» **PROBLEM TO WORK ON**: Below are entries; copy exactly the lines from the one with "Definition profile_of (ws" through the one with "(q_reports s !! id)) then Err UniqueViolation", both included, and leave out the rest.

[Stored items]
....
(* ===== verification/PostureStore.v ===== *)
(** * The posture tables (posture/store.go, resource_policy.go, country.go)

    Reports and observations, device profiles with their requirements and
    evaluations, sightings, and resource policies.  Unique keys of the schema
    are the keys of the tables; foreign keys and cascades are part of the
    statements they affect.  Requirement parameters are the country rule they
    encode, if any. *)

From Stdlib Require Import ZArith Lia.
From S2P Require Import Prelude Sql GoText Posture.
Open Scope Z_scope.

(** ** Tables *)

Record PDevice := MkPDevice { pd_workspace : uuid; pd_approved_at : option time; pd_revoked_at : option time }.
Record ReportRow := MkReportRow {
  rp_report_id : string; rp_device : uuid; rp_workspace : uuid; rp_client_version : string;
  rp_os_info : string * string; rp_reported_at : time; rp_received_at : time
}.
Record ProfileRow := MkProfileRow {
  pf_workspace : uuid; pf_name : string; pf_revision : Z; pf_manual_trust : bool;
  pf_created_at : time; pf_updated_at : time
}.
Record EvaluationRow := MkEvaluationRow {
  er_workspace : uuid; er_satisfied : bool; er_revision : Z; er_reason : option string;
  er_evaluated_at : time; er_report : option uuid
}.
Record SightingRow := MkSightingRow {
  sg_workspace : uuid; sg_country : string; sg_observed_at : time; sg_country_since : time
}.
Record PolicyRow := MkPolicyRow {
  po_workspace : uuid; po_name : string; po_description : option string; po_is_default : bool;
  po_created_at : time; po_updated_at : time
}.

Record PostureDB := MkPostureDB {
  q_workspaces : gset uuid;
  q_devices : gmap uuid PDevice;
  q_reports : gmap uuid ReportRow;
  q_observations : gmap (uuid * string) (string * option string); (* report, check: status, detail *)
  q_profiles : gmap uuid ProfileRow;
  q_requirements : gmap (uuid * string) (bool * option CountryRule); (* profile, check *)
  q_evaluations : gmap (uuid * uuid) EvaluationRow; (* device, profile *)
  q_sightings : gmap uuid SightingRow;
  q_policies : gmap uuid PolicyRow;
  q_policy_profiles : gmap (uuid * uuid) uuid; (* policy, profile: workspace *)
  q_resources : gmap uuid (uuid * uuid) (* tenant, policy *)
}.

Definition set_reports (r : gmap uuid ReportRow) (o : gmap (uuid * string) (string * option string)) (s : PostureDB) : PostureDB :=
  MkPostureDB (q_workspaces s) (q_devices s) r o (q_profiles s) (q_requirements s) (q_evaluations s)
    (q_sightings s) (q_policies s) (q_policy_profiles s) (q_resources s).
Definition set_profiles (m : gmap uuid ProfileRow) (s : PostureDB) : PostureDB :=
  MkPostureDB (q_workspaces s) (q_devices s) (q_reports s) (q_observations s) m (q_requirements s)
    (q_evaluations s) (q_sightings s) (q_policies s) (q_policy_profiles s) (q_resources s).
Definition set_requirements (m : gmap (uuid * string) (bool * option CountryRule)) (s : PostureDB) : PostureDB :=
  MkPostureDB (q_workspaces s) (q_devices s) (q_reports s) (q_observations s) (q_profiles s) m
    (q_evaluations s) (q_sightings s) (q_policies s) (q_policy_profiles s) (q_resources s).
Definition set_evaluations (m : gmap (uuid * uuid) EvaluationRow) (s : PostureDB) : PostureDB :=
  MkPostureDB (q_workspaces s) (q_devices s) (q_reports s) (q_observations s) (q_profiles s) (q_requirements s)
    m (q_sightings s) (q_policies s) (q_policy_profiles s) (q_resources s).
Definition set_sightings (m : gmap uuid SightingRow) (s : PostureDB) : PostureDB :=
  MkPostureDB (q_workspaces s) (q_devices s) (q_reports s) (q_observations s) (q_profiles s) (q_requirements s)
    (q_evaluations s) m (q_policies s) (q_policy_profiles s) (q_resources s).
Definition set_policies (m : gmap uuid PolicyRow) (s : PostureDB) : PostureDB :=
  MkPostureDB (q_workspaces s) (q_devices s) (q_reports s) (q_observations s) (q_profiles s) (q_requirements s)
    (q_evaluations s) (q_sightings s) m (q_policy_profiles s) (q_resources s).
Definition set_policy_profiles (m : gmap (uuid * uuid) uuid) (s : PostureDB) : PostureDB :=
  MkPostureDB (q_workspaces s) (q_devices s) (q_reports s) (q_observations s) (q_profiles s) (q_requirements s)
    (q_evaluations s) (q_sightings s) (q_policies s) m (q_resources s).
Definition set_resources (m : gmap uuid (uuid * uuid)) (s : PostureDB) : PostureDB :=
  MkPostureDB (q_workspaces s) (q_devices s) (q_reports s) (q_observations s) (q_profiles s) (q_requirements s)
    (q_evaluations s) (q_sightings s) (q_policies s) (q_policy_profiles s) m.

Record PolicyRef := MkPolicyRef { pl_ID : uuid; pl_Name : string }.

Inductive posture_error :=
| ErrNotFound | ErrDuplicateReport | ErrDuplicateRequirement | ErrWorkspaceMismatch | ErrLastRequirement
| ErrInvalidProfileName | ErrNoVerificationMethod | ErrPolicyNotFound | ErrPolicyResourceGone
| ErrDefaultPolicyFixed | ErrPolicyNameTaken | ErrInvalidPolicyName | ErrPolicyProfileMissing
| ErrEmptyProfileInPolicy | ProfileInUse (policies : list PolicyRef) | ErrLimit | ErrNotify.
Abbreviation postureM A := (sqlM PostureDB posture_error A).

(** The profile [id] of workspace [ws]. *)
Definition profile_of (ws id : uuid) (s : PostureDB) : option ProfileRow :=
  match q_profiles s !! id with Some p => if pf_workspace p ≟ ws then Some p else None | None => None end.
Definition policy_of (ws id : uuid) (s : PostureDB) : option PolicyRow :=
  match q_policies s !! id with Some p => if po_workspace p ≟ ws then Some p else None | None => None end.

(** ** Reports *)

Definition insert_report (id : uuid) (now : time) (ws d : uuid) (r : Report) : stmt PostureDB bool := λ s,
  if negb (text_param_ok (r_ReportID r) && text_param_ok (r_ClientVersion r)
           && text_param_ok (r_OSInfo r).1 && text_param_ok (r_OSInfo r).2) then Err InvalidText
  else match q_devices s !! d with
  | Some dev =>
      if (pd_workspace dev ≟ ws) && (pd_revoked_at dev ≟ None) then
        if bool_decide (map_Exists (λ _ row, rp_report_id row = r_ReportID r) (q_reports s))
           || bool_decide (is_Some (q_reports s !! id)) then Err UniqueViolation
        else Ok (true, set_reports (<[id := MkReportRow (r_ReportID r) d ws (r_ClientVersion r) (r_OSInfo r)
                                              (r_ReportedAt r) now]> (q_reports s)) (q_observations s) s)
      else Ok (false, s)
  | None => Ok (false, s)
  end.

Definition insert_observation (report : uuid) (o : Observation) : stmt PostureDB () := λ s,
  if negb (text_param_ok (ob_CheckID o) && from_option text_param_ok true (ob_Detail o)) then Err InvalidText
  else if negb (bool_decide (ob_Status o ∈ recognizedStatuses)) then Err CheckViolation
  else if bool_decide (is_Some (q_observations s !! (report, ob_CheckID o))) then Err UniqueViolation
  else Ok (tt, set_reports (q_reports s)
                 (<[(report, ob_CheckID o) := (ob_Status o, ob_Detail o)]> (q_observations s)) s).

Definition or_duplicate {A} (dup : posture_error) (m : postureM A) : postureM A :=
  let! r := attempt m in
  match r with
  | Ok a => ret a
  | Err e => if isUniqueViolation e then fail dup else raise e
  end.

Fixpoint insert_observations (report : uuid) (l : list Observation) : postureM () :=
  match l with
  | [] => ret tt
  | o :: rest =>
      or_duplicate ErrDuplicateReport (tx_stmt "insert posture observation" (insert_observation report o)) ;;;
      insert_observations report rest
  end.

Definition InsertReport (id : uuid) (now : time) (ws d : uuid) (r : Report) : postureM () :=
  with_tx "begin insert posture report" (
    let! inserted := or_duplicate ErrDuplicateReport (tx_stmt "insert posture report" (insert_report id now ws d r)) in
    if negb inserted then fail ErrWorkspaceMismatch
    else insert_observations id (r_Observations r) ;;;
         commit_tx "commit posture report").

Definition ReportByClientID (reportID : string) : postureM (uuid * ReportRow) :=
  let! r := pool_stmt "load posture report by client id" (query (λ s,
    list_find (λ kv : uuid * ReportRow, rp_report_id kv.2 = reportID) (map_to_list (q_reports s)))) in
  match r with Some (_, row) => ret row | None => fail ErrNotFound end.

(** ** Profiles *)

Definition CreateProfile (id : uuid) (now : time) (ws : uuid) (name : string) (manualTrustEnabled : bool)
    : postureM (uuid * ProfileRow) :=
  let name := TrimSpace name in
  if name ≟ "" then fail ErrInvalidProfileName
  else pool_stmt "create device profile" (λ s,
    let row := MkProfileRow ws name 1 manualTrustEnabled now now in
    if negb (text_param_ok name) then Err InvalidText
    else if negb (bool_decide (ws ∈ q_workspaces s)) then Err ForeignKeyViolation
    else if bool_decide (map_Exists (λ _ p, pf_workspace p = ws ∧ pf_name p = name) (q_profiles s))
            || bool_decide (is_Some (q_profiles s !! id)) then Err UniqueViolation
    else Ok ((id, row), set_profiles (<[id := row]> (q_profiles s)) s)).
....
» **OUTPUT FOR THIS EXERCISE**:
Definition profile_of (ws id : uuid) (s : PostureDB) : option ProfileRow :=
  match q_profiles s !! id with Some p => if pf_workspace p ≟ ws then Some p else None | None => None end.
Definition policy_of (ws id : uuid) (s : PostureDB) : option PolicyRow :=
  match q_policies s !! id with Some p => if po_workspace p ≟ ws then Some p else None | None => None end.

(** ** Reports *)

Definition insert_report (id : uuid) (now : time) (ws d : uuid) (r : Report) : stmt PostureDB bool := λ s,
  if negb (text_param_ok (r_ReportID r) && text_param_ok (r_ClientVersion r)
           && text_param_ok (r_OSInfo r).1 && text_param_ok (r_OSInfo r).2) then Err InvalidText
  else match q_devices s !! d with
  | Some dev =>
      if (pd_workspace dev ≟ ws) && (pd_revoked_at dev ≟ None) then
        if bool_decide (map_Exists (λ _ row, rp_report_id row = r_ReportID r) (q_reports s))
           || bool_decide (is_Some (q_reports s !! id)) then Err UniqueViolation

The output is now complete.